Ich suche einen Winterstiefel für folgende Situationen:

Ansitzangeln bei 0 - Minus 10 Grad
Bootsangeln bei den gleichen Temperaturen
Sonstige Outdooraktivitäten im Schnee bis Minus 30 Grad.
Alles mit wenig bis null Bewegung und das bis zu 8 Stunden lang.

Ich will KEINEN gefütterten Gummistiefel.
Der Stiefel sollte auch eine vernünftige Sohle haben mit dem ich mal in den Bergen unterwegs sein kann.

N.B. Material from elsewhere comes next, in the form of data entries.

Lemma authority_names n us t s set s' :
  apply_authority_updates n us t s = (BOk set, s') -> db_names (st_db s') = db_names (st_db s).
Proof.
  intros Hr. unfold apply_authority_updates in Hr. run_inv.
  match goal with Hp : forM _ _ _ = _ |- _ => apply put_keys_ok in Hp as (ks & Eks & _) end.
  match goal with Hp : put_authority_set _ _ = _ |- _ => unfold put_authority_set in Hp end. run_inv.
  match goal with He : append_event _ _ _ = _ |- _ => apply (append_event_ok n) in He as [_ Hev] end.
  cbn [st_db] in *. rewrite Hev. cbn [db_names with_sets]. rewrite Eks. cbn [db_names with_keys]. by reads_inv.
Qed.

(** *** The calls that advance *)

Lemma namespace_past n al h a g s s' :
  good (st_db s) -> run_call (CallSetNamespace n al h a g) s = (BOk tt, s') ->
  past n (expected_name_seq g) (st_db s').
Proof.
  intros Hg Hr. cbn [run_call] in Hr. unfold set_namespace_policy, authorize_update in Hr. run_inv.
  guard_inv. active_inv raw.
  eapply append_past; [eassumption|]. eapply change_past; [..|eassumption|done]; [eassumption|done..|keeps_tac].
Qed.

Lemma set_policy_past n rs h a g s s' :
  good (st_db s) -> run_call (CallSetPolicy n rs h a g) s = (BOk tt, s') ->
  past n (expected_name_seq g) (st_db s').
Proof.
  intros Hg Hr. cbn [run_call] in Hr. unfold set_controller_policy in Hr. run_inv. guard_inv. active_inv raw.
  match goal with Hp : put_controller_policy _ _ _ ?s1 = _, E : st_db ?s1 = st_db s |- _ =>
    apply put_policy_step in Hp as [Hp En]; rewrite E in Hp, En end.
  eapply append_past; [eassumption|].
  eapply change_past; [..|eassumption|done]; [done| |by rewrite En|done|done|keeps_tac].
  eapply steps_good; [by apply rtc_once|done].
Qed.

Lemma set_alias_past n d k p a g s s' :
  good (st_db s) -> run_call (CallSetAlias n d k p a g) s = (BOk tt, s') ->
  past n (expected_name_seq g) (st_db s').
Proof.
  intros Hg Hr. cbn [run_call] in Hr. unfold set_did_alias, authorize_update in Hr. run_inv. guard_inv. active_inv raw.
  match goal with Ha : put_alias _ _ = _ |- _ => unfold put_alias in Ha end. run_inv.
  eapply append_past; [eassumption|]. unfold past. cbn [st_db db_names with_aliases].
  eapply (change_past n); [..|eassumption|done]; [eassumption|done..|keeps_tac].
Qed.

Lemma revoke_past n t v r a g s s' :
  good (st_db s) -> run_call (CallRevoke n t v r a g) s = (BOk tt, s') ->
  past n (expected_name_seq g) (st_db s').
Proof.
  intros Hg Hr. cbn [run_call] in Hr. unfold revoke_document, authorize_update in Hr. run_inv. guard_inv.
  match goal with Hl : get_latest_document _ _ _ = _ |- _ => apply get_latest_ok in Hl as [-> Hv] end.
  active_inv raw.
  match goal with Hp : put_document _ ?s1 = _, E : st_db ?s1 = st_db s |- _ =>
    unfold revoked_document in Hp; apply (publish_step n) in Hp as [Hp En]; [|done|by simpl; rewrite Hv, E];
    rewrite E in Hp, En end.
  eapply append_past; [eassumption|].
  eapply change_past; [..|eassumption|done]; [done| |by rewrite En|done|done|].
  - eapply steps_good; [by apply rtc_once|done].
  - intros []. by destruct (String.eqb _ _).
Qed.

Lemma set_payment_past n t v tg b h1 h2 h3 h4 a g s s' :
  good (st_db s) -> run_call (CallSetPayment n t v tg b h1 h2 h3 h4 a g) s = (BOk tt, s') ->
  past n (expected_name_seq g) (st_db s').
Proof.
  intros Hg Hr. cbn [run_call] in Hr. unfold set_payment_target, authorize_update in Hr. run_inv. guard_inv.
  match goal with Hl : get_current_document _ _ _ = _ |- _ => apply current_document_ok in Hl as [-> Hcur] end.
  active_inv raw.
  match goal with Hs : ?o = Some ?doc, Hc : ?o = current_document _ _ _ |- _ => rename doc into c; rewrite Hs in Hc end.
  match goal with Hp : put_document _ ?s1 = _, E : st_db ?s1 = st_db s |- _ =>
    apply (payment_step n _ _ _ _ _ _ _ _ _ _ _ _ (proj1 Hg) E (eq_sym Hcur)) in Hp as [Hp En] end.
  eapply append_past; [eassumption|].
  eapply change_past; [..|eassumption|done]; [done| |by rewrite En|done|done|keeps_tac].
  eapply steps_good; [by apply rtc_once|done].
Qed.

Lemma transfer_past n o ow ds a g s s' :
  good (st_db s) -> run_call (CallTransfer n o ow ds a g) s = (BOk tt, s') ->
  past n (expected_name_seq g) (st_db s').
Proof.
  intros Hg Hr. cbn [run_call] in Hr. unfold transfer_name in Hr. run_inv. guard_inv. active_inv raw.
  match goal with Hs : store_owner_change (bump ?t _) ?s1 = _ |- _ =>
    pose proof Hs as Hs'; eapply (owner_change_past n t (fun x => set_semantic_owner ow (set_asset_owner o x))) in Hs';
    [|done..|keeps_tac|exact Hseq];
    eapply (owner_change_steps n (st_db s) _ (fun x => set_semantic_owner ow (set_asset_owner o x)))
      in Hs as [Hs _]; [|done|apply Hg|done..|keeps_tac] end.
  match goal with H1 : append_event _ _ _ = (_, ?s1), H2 : append_event _ _ ?s1 = (_, ?s2) |- _ =>
    assert (Hp : past n (expected_name_seq g) (st_db s2))
      by (eapply append_past; [exact H2|]; eapply append_past; [exact H1|done]);
    assert (Hl : good (st_db s2))
      by (eapply steps_good; [eapply log_last; [eapply log_last; [|exact H1]; eassumption|exact H2]|done]) end.
  eapply steps_past; [|exact Hl|exact Hp]. eapply publish_all_steps; [apply Hl|eassumption].
Qed.

Lemma set_owner_past n ow a g s s' :
  good (st_db s) -> run_call (CallSetOwner n ow a g) s = (BOk tt, s') ->
  past n (expected_name_seq g) (st_db s').
Proof.
  intros Hg Hr. cbn [run_call] in Hr. unfold set_name_owner in Hr. run_inv. guard_inv. active_inv raw.
  eapply append_past; [eassumption|].
  eapply (owner_change_past n _ (set_semantic_owner ow)); [..|eassumption|done]; [eassumption|done..|keeps_tac].
Qed.

Lemma release_past n m r a g s s' :
  good (st_db s) -> run_call (CallRelease n m r a g) s = (BOk tt, s') ->
  past n (expected_name_seq g) (st_db s').
Proof.
  intros Hg Hr. cbn [run_call] in Hr. unfold release_name in Hr. run_inv. guard_inv. active_inv raw.
  eapply append_past; [eassumption|].
  eapply (owner_change_past n _ (set_ns_status (released_status m))); [..|eassumption|done];
    [eassumption|done..|keeps_tac].
Qed.

Lemma publish_call_past n u a g s s' :
  good (st_db s) -> run_call (CallPublish n u a g) s = (BOk tt, s') ->
  past n (expected_name_seq g) (st_db s').
Proof.
  intros Hg Hr. cbn [run_call] in Hr. unfold publish_document, authorize_update in Hr. run_inv. guard_inv.
  active_inv raw. apply core_eq in Hcore as (_ & Hq & _). rewrite Hseq, Hq.
  match goal with Hp : publish_document_internal _ _ _ _ ?s1 = _, E : st_db ?s1 = st_db s |- _ =>
    rewrite <- E in Hg, Hraw; by eapply publish_past end.
Qed.

Lemma set_iat_call_past n i r a g s s' :
  good (st_db s) -> run_call (CallSetIat n i r a g) s = (BOk tt, s') ->
  past n (expected_name_seq g) (st_db s').
Proof.
  intros Hg Hr. cbn [run_call] in Hr. unfold set_min_document_iat in Hr. run_inv. guard_inv.
  active_inv raw. apply core_eq in Hcore as (_ & Hq & _). rewrite Hseq, Hq.
  match goal with Hp : set_min_document_iat_internal _ _ _ _ _ ?s1 = _, E : st_db ?s1 = st_db s |- _ =>
    rewrite <- E in Hg, Hraw; by eapply set_iat_past end.
Qed.

Lemma rotate_past n ks u a g s s' :
  good (st_db s) -> run_call (CallRotate n ks u a g) s = (BOk tt, s') ->
  past n (expected_name_seq g) (st_db s').
Proof.
  intros Hg Hr. cbn [run_call] in Hr. unfold rotate_authority_and_owner_document in Hr. run_inv. guard_inv.
  active_inv raw. apply core_eq in Hcore as (_ & Hq & _). rewrite Hseq, Hq.
  match goal with Hu : apply_authority_updates _ _ _ ?s1 = _, E : st_db ?s1 = st_db s |- _ =>
    rewrite <- E in Hg, Hraw; pose proof (authority_names _ _ _ _ _ _ Hu) as En;
    apply authority_steps in Hu; [|apply Hg] end.
  eapply publish_past; [by eapply steps_good|by rewrite En|eassumption].
Qed.

Lemma restamp_past n t s st s1 new s2 raw :
  good (st_db s) -> db_names (st_db s) !! n = Some raw -> required_active_name n s = (BOk st, s1) ->
  store_change t (fun x => x) st s1 = (BOk new, s2) -> past n (ns_name_seq raw) (st_db s2).
Proof.
  intros Hg Hraw (E & raw' & Hraw' & Hcore & Hopen)%active_row Hs.
  rewrite Hraw in Hraw'. injection Hraw' as <-.
  eapply change_past; [..|exact Hs|by apply core_eq in Hcore as (_ & -> & _)]; [done..|keeps_tac].
Qed.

Im Moment habe ich den "Meindl Sölden"( http://www.arts-outdoors.de/Shop/pr...-Winterstiefel-Stiefel-Winterschuh-braun.html ), der macht aber schon nach 2 Stunden bei 0 Grad schlapp und kalte Füße.
Und das trotz "Empfehlung" im eigentlich guten Outdoorladen!
Aber von der Optik und der "Funktion" sollte es etwas in die Richtung sein.

Der Preis spielt erst mal keine Rolle, wenn er wirklich warm hält gebe ich gern Geld für was vernünftiges aus!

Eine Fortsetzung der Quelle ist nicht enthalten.